Judge Tosses Out Evidence During Second Day of Naylor Trial
A judge in Albemarle Circuit Court dismisses evidence in the trial for Dana William Naylor, Junior, the man accused of causing a fatal crash last January.
ALBEMARLE COUNTY, Va. (WVIR) - A judge in Albemarle Circuit Court is dismissing evidence in the trial for Dana William Naylor, Junior, the man accused of causing a fatal crash last January.
The 31-year-old defendant is charged with involuntary manslaughter and DUI maiming. Authorities believe the Esmont man drove a Time Disposal trash truck around safety arms at a train crossing on Lanetown Road on January 31, 2018. The truck was struck by an Amtrak train, seriously injuring Dennis James Patrick Eddy and killing 28-year-old Christopher Sachem Foley. Both victims were sitting in the truck with Naylor.
However, the DUI-related charge may be thrown out after Judge Cheryl Higgins ruled Tuesday, February 26, that jurors would not hear testimony from a toxicology expert, nor see the results of a blood test. It was also revealed in court that marijuana was found inside the truck, however, the judge dismissed that information, as well.
“The defense can make a motion to strike [ DUI maiming],” said NBC legal analyst Bonnie Lepold. “They [the commonwealth] have to present some evidence of intoxication and or impairment by THC, and it's my understanding without that evidence and being able to interpret it than the judge will have to consider that motion."

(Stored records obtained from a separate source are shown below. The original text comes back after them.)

Lemma length_populate_range total workers w : split_fits total workers → 0 ≤ w < workers →
  length (populate_range total workers w) = Z.to_nat (operations_of total workers w).
Proof. intros Hf Hw. destruct (populate_range_exact total workers w Hf Hw) as [-> ->]. apply length_seqZ. Qed.

Lemma ranges_prefix total workers (j : nat) : split_fits total workers → Z.of_nat j ≤ workers →
  concat (populate_range total workers <$> seqZ 0 (Z.of_nat j)) = seqZ 0 (Z.min (Z.of_nat j * per_worker total workers) total).
Proof.
  intros Hf Hj. destruct (per_worker_bounds total workers Hf) as [Hp _]. set (per := per_worker total workers) in *.
  pose proof (proj1 Hf) as Ht.
  induction j as [|j IH]; [cbn; rewrite Z.min_l by lia; done|].
  rewrite Nat2Z.inj_succ, <-Z.add_1_r, seqZ_app by lia. rewrite fmap_app, concat_app, IH by lia. rewrite Z.add_0_l.
  rewrite (seqZ_cons (Z.of_nat j) 1) by lia. cbn. rewrite app_nil_r.
  destruct (populate_range_exact total workers (Z.of_nat j) Hf ltac:(lia)) as [-> _]. fold per.
  destruct (decide (total ≤ Z.of_nat j * per)) as [Hle|Hgt].
  - rewrite (seqZ_nil (Z.of_nat j * per)), app_nil_r by lia. f_equal. nia.
  - rewrite (Z.min_l (Z.of_nat j * per)) by lia.
    replace (Z.min ((Z.of_nat j + 1) * per) total) with (Z.of_nat j * per + Z.min per (total - Z.of_nat j * per)) by nia.
    rewrite (seqZ_app 0) by nia. by rewrite Z.add_0_l.
Qed.

Lemma ranges_partition total workers : split_fits total workers →
  concat (populate_range total workers <$> seqZ 0 workers) = seqZ 0 total.
Proof.
  intros Hf. pose proof (proj2 Hf) as [Hw _]. rewrite <-(Z2Nat.id workers) at 2 by lia. rewrite ranges_prefix by (done || lia).
  rewrite Z2Nat.id by lia. rewrite Z.min_r; [done|]. by apply per_worker_bounds.
Qed.

Lemma operations_sum total workers : split_fits total workers →
  sum_Z ((fun w => Z.max 0 (operations_of total workers w)) <$> seqZ 0 workers) = total.
Proof.
  intros Hf. assert (∀ l, Forall (fun w => 0 ≤ w < workers) l →
    sum_Z ((fun w => Z.max 0 (operations_of total workers w)) <$> l) =
    Z.of_nat (length (concat (populate_range total workers <$> l)))) as ->.
  { unfold sum_Z. induction 1 as [|w l Hw _ IH]; [done|]. cbn. rewrite length_app, length_populate_range by done. cbn in IH. lia. }
  - rewrite ranges_partition, length_seqZ by done. destruct Hf. lia.
  - apply Forall_forall. intros w Hw%elem_of_seqZ. lia.
Qed.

Judge Higgins had the jury leave the courtroom before she heard testimony from the toxicology expert. The witness said many factors are involved when determining impairment from marijuana. The witness said Naylor’s blood test indicated he had levels of THC on the day of the deadly crash.
Higgins’ decision to keep this information from jurors was partially based on the expert acknowledging that science cannot determine the level of impairment just with a blood sample. Meanwhile, the discovery of marijuana was excluded since it doesn't prove anyone in the truck was under the influence at the time.
Jurors did hear from a nurse, who explained the protocol he used to draw blood from Naylor, who was receiving treatment at the University of Virginia Medical Center after the crash. Investigators had obtained a warrant to collect a blood sample from the defendant while he was in the hospital. They thought they smelled alcohol on Naylor.
Other witnesses called to the stand Tuesday included an inspector, a Virginia State Police trooper, an Albemarle County Police officer, and the owner of Time Disposal.
The inspector told the court that he regularly checked the Lanetown Rd. crossing, and that it was operating as normal at the time of the crash. The witness also added that those safety arms are extremely easy to drive through. The inspector explained that the train crossing signals begin about 30 seconds before the train gets to the intersection, which comes out to about a half a mile.
Authorities and previous witnesses have stated that the safety arms were down and flashing when Naylor drove onto the tracks.
The owner of Time Disposal told jurors that Naylor was a great employee. He also stated that all of the trash trucks are inspected before and after they're driven for the day, and that each is equipped with a GPS device. The owner testified that Naylor's truck didn't have any issues.
The court also heard from Eddy’s father, Dennis Eddy. He said his son is in an inpatient brain rehab center in North Carolina. Eddy has short-term memory loss, and suffers from anxiety and depression. According to a doctor, who also took the stand Tuesday, Eddy has permanent cognitive issues.
Naylor's trial began on Monday, and is scheduled to last a total of three days.